(** * The assistant bot of [task_4/assistant.py]

    A shallow embedding of the command-line assistant: the tokenizer
    [parse_input], the [input_error] decorator, the handlers
    [add_contact], [change_contact], [show_phone], [show_all] and the
    loop of [main], followed by the properties proved about them.  The
    memoized Fibonacci function of [task_1] and the log analyzer of
    [task_3] follow in modules of their own, [CachingFibonacci] and
    [LogAnalyzer].

    Conventions of the embedding.
    - A Python [str] is a [string]; each [ascii] is read as the code
      point of the same number, so the development covers the lines whose
      characters lie below code point 256.  [str_isspace] and
      [lower_char] are Python's tables restricted to that range.
    - The [dict] of contacts keeps insertion order, so it is an
      association list with unique keys, newest key last.
    - A handler is a function of the store returning a result (a value
      or a raised exception) together with the store it leaves behind. *)

From Equations Require Import Equations.
From Stdlib Require Import String Ascii List Bool Arith ZArith Lia.
Import ListNotations.
Open Scope string_scope.

(** ** Python string primitives used by the program *)

Module PyStr.

Definition between (lo n hi : nat) : bool := Nat.leb lo n && Nat.leb n hi.

(** Whitespace as [str.split], [str.strip] see it: TAB..CR, FS..US,
    space, NEL and NBSP. *)
Definition str_isspace (c : ascii) : bool :=
  let n := nat_of_ascii c in
  between 9 n 13 || between 28 n 32 || Nat.eqb n 133 || Nat.eqb n 160.

(** [str.lower] on one character: A..Z and the capital letters
    U+00C0..U+00DE except the multiplication sign U+00D7. *)
Definition lower_char (c : ascii) : ascii :=
  let n := nat_of_ascii c in
  if between 65 n 90 || (between 192 n 222 && negb (Nat.eqb n 215))
  then ascii_of_nat (n + 32) else c.

Fixpoint lower (s : string) : string :=
  match s with
  | EmptyString => EmptyString
  | String c s' => String (lower_char c) (lower s')
  end.

(** Truth value of a string: [if s] / [if not s]. *)
Definition truthy (s : string) : bool :=
  match s with EmptyString => false | String _ _ => true end.

(** [s += c] *)
Definition push_char (s : string) (c : ascii) : string :=
  s ++ String c EmptyString.

(** [sep.join(words)] *)
Fixpoint join (sep : string) (words : list string) : string :=
  match words with
  | [] => EmptyString
  | [w] => w
  | w :: rest => w ++ sep ++ join sep rest
  end.

(** [s.split()]: the maximal runs of non-whitespace characters.
    [word] is the run being read. *)
Fixpoint split_from (word : string) (s : string) : list string :=
  match s with
  | EmptyString => if truthy word then [word] else []
  | String c s' =>
      if str_isspace c
      then (if truthy word then word :: split_from EmptyString s'
            else split_from EmptyString s')
      else split_from (push_char word c) s'
  end.

Definition split (s : string) : list string := split_from EmptyString s.

Fixpoint lstrip (s : string) : string :=
  match s with
  | EmptyString => EmptyString
  | String c s' => if str_isspace c then lstrip s' else s
  end.

Fixpoint rstrip (s : string) : string :=
  match s with
  | EmptyString => EmptyString
  | String c s' =>
      let r := rstrip s' in
      if negb (truthy r) && str_isspace c then EmptyString else String c r
  end.

Definition strip (s : string) : string := rstrip (lstrip s).

(** The first run of non-whitespace characters of [s] and what
    follows it. *)
Fixpoint break_word (s : string) : string * string :=
  match s with
  | EmptyString => (EmptyString, EmptyString)
  | String c s' =>
      if str_isspace c then (EmptyString, s)
      else let '(w, r) := break_word s' in (String c w, r)
  end.

(** [s.split(maxsplit=1)]: the first word, then the remainder from its
    first non-whitespace character to the end of [s] (trailing
    whitespace kept), when there is one. *)
Definition split_maxsplit1 (s : string) : list string :=
  let s1 := lstrip s in
  if truthy s1 then
    let '(w, r) := break_word s1 in
    let r' := lstrip r in
    if truthy r' then [w; r'] else [w]
  else [].

(** [s.endswith(suffix)] *)
Fixpoint endswith1 (s suffix : string) : bool :=
  (s =? suffix) ||
  match s with
  | EmptyString => false
  | String _ s' => endswith1 s' suffix
  end.

(** [s.endswith((suffix1, suffix2, ...))] *)
Definition endswith (s : string) (suffixes : list string) : bool :=
  existsb (endswith1 s) suffixes.

End PyStr.

Import PyStr.

(** The two quote characters and the newline. *)
Definition dquote : ascii := "034"%char.
Definition squote : ascii := "'"%char.
Definition DQ : string := String dquote EmptyString.
Definition SQ : string := String squote EmptyString.
Definition NL : string := String "010"%char EmptyString.
(* ===== verification/Prelude.v ===== *)
(** * qdrop: a verification development

    qdrop synchronises the clipboard, files and links between paired machines
    of one user over the local network.  [qdropd] is the daemon
    ([crates/qdropd]), [qdrop] the command line client ([crates/qdrop]), and
    both use [crates/qdrop-core].  The parts and how they interact:

    - two devices are paired once, by a PIN-keyed exchange; what each learns of
      the other goes into the registry [peers.toml], from which the roster of
      trusted keys is loaded, at start and whenever the file changes;
    - discovery (mDNS) and configured addresses tell the transport manager where
      peers are; of two devices one dials; a connection is TLS with keys pinned
      to the roster, then a handshake, then a loop that carries frames and
      keepalives; the bus holds the outbound channel of each connected peer;
    - inbound frames are routed to file transfer, clipboard sync, links and
      authorisation; the clipboard thread reports local copies to sync, which
      broadcasts them and applies what comes from peers; the history keeps the
      recent entries; the control socket serves the command line client.

    ** Files

    - [Prelude]: results, machine integers, bytes and big-endian numbers, list
      operations of the Rust library, tactics and the hint databases.
    - [Text]: UTF-8, [str] operations, decimal and hexadecimal printing and
      parsing, paths as components.
    - [Crypto]: [crypto.rs].  [Proto]: [proto.rs].  [Frame]: [frame.rs], readers
      and writers, and the interface [Serde] of the serialisers.
    - [Store]: the file store (names, inodes, modes), [paths.rs] with
      [write_atomic], [device.rs], the socket path.
    - [Samples]: codecs and hashes that satisfy the interfaces, for the
      witnesses.
    - [Net]: socket addresses and the address helpers of [pairing.rs].
    - [Peers]: [peers.rs].  [Trust]: [roster.rs], [identity.rs], the certificate
      checks of [tls.rs], [secure.rs]; [Tls]: the rest of [tls.rs].  [Connection]:
      [connection.rs].  [Config]: [config.rs].  [Bus]: [bus.rs].
    - [FileXfer]: [filexfer.rs]; [Transfer]: both ends of one transfer together.
    - [Transport]: [backoff.rs] and [transport.rs]; [Lifecycle]: a connection
      from its announcement to its end, with [drive_connection]; [Relay]: the
      tasks around the manager with their channels, and [dial_loop].
    - [Auth]: [auth.rs], [weblink.rs], [sysinfo.rs].
    - [History]: [history.rs].  [Clipboard]: [clipboard.rs], its macOS
      module in [Pasteboard].  [Sync]: [sync.rs].
    - [Pairing]: the exchange and the target resolution of [pairing.rs].
    - [State]: both [state.rs] files, what [discovery.rs] makes of reports, the
      seeding of the dialler.  [Service]: what is announced by mDNS and when, how
      the programs end, the accept loop of the control socket.
    - [Quote]: [notify.rs] and the quoting of the client.
    - [Control]: [control.rs], the router and the pollers of [main.rs].
    - [Daemon]: the tasks of [main.rs] as events on the state of [Control].
    - [Start]: the start-up of [main.rs], the control socket at the start and at
      the shutdown, and the log filter of [logging.rs].
    - [Cli]: the client's commands on the registry and the clipboard.
    - [Session]: pairing, TLS, dialling, accepting and the handshake together.
    - [Client]: requests and answers as JSON values, and the commands of the
      client that ask the daemon; [Commands]: those that wait for a file, read
      standard input, pair, or start the daemon.
    - [Doctor]: [doctor.rs].
    - [Main]: [cli.rs] and the program [qdrop] as a whole: which command runs, on
      which files, and how it ends.
    - [Mesh]: any number of daemons with their clipboard threads, the channels
      between their tasks and the links between them, under every interleaving;
      [Quiesce]: such a mesh comes to rest; [Converge]: a copy is then on every
      device, and two copies made at once are exchanged.
    - [Revoke]: an unpairing by the client while the daemon runs.

    ** How the code is modelled

    Pure functions are functions on bytes, strings (as their UTF-8 bytes),
    integers in [Z] with wrap-around written out, lists and finite maps.  A
    component with state is a record and one function per operation, total and
    executable; a task with a loop is a step function on its state and the
    events it waits for, a [select] in the order the source gives it.  An
    operation that awaits is split there when others can run meanwhile
    ([exchange_start] and [exchange_finish] of [Auth]), and the pairing
    exchange, which two machines run against each other, is a program of reads
    and writes ([prog]) interleaved arbitrarily.  Failures of the operating
    system, the clock, random bytes, and what mDNS, the resolver and other
    programs report are arguments; errors are values of [result].

    Libraries are interfaces with their documented laws: the hashes ([Hashes],
    32-byte outputs), the serialisers ([Serde], the round trip), base64, key
    pairs and certificates ([KeyPairs]), TLS ([Rustls]: signatures, and a
    handshake that runs the verifier), SPAKE2 ([Spake], equal passwords give equal
    keys), the clipboard and the image codec ([Desktop]), the [watch] channel
    ([Watch]) and the mDNS daemon ([Mdns]).  Each is instantiated in the
    witnesses.

    ** What the theorems show

    - Pairing: equal PINs pair every time and under every interleaving; keys
      that disagree never do; nothing unauthenticated is trusted; what is
      recorded is what was authenticated.
    - Trust: only the holders of paired keys get through TLS, in both directions;
      a dialled or accepted connection is with the device it claims to be; two
      devices that paired can connect; a change of the registry takes effect on
      the roster, the dial loops and the bus, and none is lost on its way; a
      device that was unpaired stays out.
    - Start-up: the daemon that starts is the one its files describe, and a device
      that is started again is the same device.
    - Connections: frames read back and stay aligned; a link is a FIFO channel;
      silence is noticed in time; exactly one side dials, with one dial loop
      per peer, which tries again in time and with the newest addresses.
    - Transfers: a transfer delivers the bytes sent, or nothing, and a sender that
      is told of success is told the truth; at most sixteen are in progress;
      nothing outside the receiving directories is touched.
    - Discovery: a device is announced while its daemon runs or its offer waits,
      and is found by those who look for it.
    - Clipboard: a copy reaches every device of a mesh, nothing echoes, and the mesh
      comes to rest; broadcasts are spaced; concealed items are not reported; the history is a bounded list of
      what was recorded and survives a restart.
    - Files: [write_atomic] is atomic and private; identity and device id are
      stable; the published state is the state.
    - The daemon: under any sequence of events the invariants of its components
      hold together.
    - The client: what it writes the daemon reads, every answer is typed, a command
      succeeds exactly when the daemon did what was asked, [recv] ends, the
      doctor says of each peer what the daemon does; no command writes a file it
      is not meant to write; and what pairing told the other device is what the
      daemon presents later.
    - Links, names and quoting: what may be opened, where a received file can
      go, and that text handed to a script stays text.

    Some theorems record behaviour that differs from what the code or its
    documentation intends; they are next to the component they are about (for
    instance [shared_tmp_corrupts], [stale_conn_down], [copy_stays_local]).

    ** Bounds

    Functions with fuel: [dec_fuel] takes one step per bit, [chunks_fuel] one
    per element, the reader task one per byte of the stream plus one; each has a
    lemma that this is enough.  The eviction and retry loops are structural.  The
    runs of a mesh are lists of steps of any length; [potential] bounds those that
    do anything.

    ** Not modelled

    The parsing of the command line, logging beyond the choice of its filter, the
    runtime and its scheduler (its choices are arguments), modification times and
    the clock (arguments too), the wording of error messages, the text of JSON,
    and the libraries above.  In a
    mesh a frame is routed in the step that takes it from the link, and each link
    has its bytes' order from [Connection.link_fifo]; the connections themselves
    are there as changes of the bus.  File
    transfer and history each have a store of their own; they use disjoint
    directories.  A byte stream is reliable and ordered until it ends; a reset
    that discards data in flight is not modelled. *)
From Stdlib Require Import Strings.Byte Strings.Ascii.
From Stdlib Require Export ZArith Lia.
From stdpp Require Export base tactics list gmap option strings sorting numbers.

§ **Description of the task**:
Going down the listing above, begin printing at the line with "point of the" and finish with the line with "space, NEL and NBSP. *)", exactly as they appear.

§ **Result of this task**:
      point of the same number, so the development covers the lines whose
      characters lie below code point 256.  [str_isspace] and
      [lower_char] are Python's tables restricted to that range.
    - The [dict] of contacts keeps insertion order, so it is an
      association list with unique keys, newest key last.
    - A handler is a function of the store returning a result (a value
      or a raised exception) together with the store it leaves behind. *)

From Equations Require Import Equations.
From Stdlib Require Import String Ascii List Bool Arith ZArith Lia.
Import ListNotations.
Open Scope string_scope.

(** ** Python string primitives used by the program *)

Module PyStr.

Definition between (lo n hi : nat) : bool := Nat.leb lo n && Nat.leb n hi.

(** Whitespace as [str.split], [str.strip] see it: TAB..CR, FS..US,
    space, NEL and NBSP. *)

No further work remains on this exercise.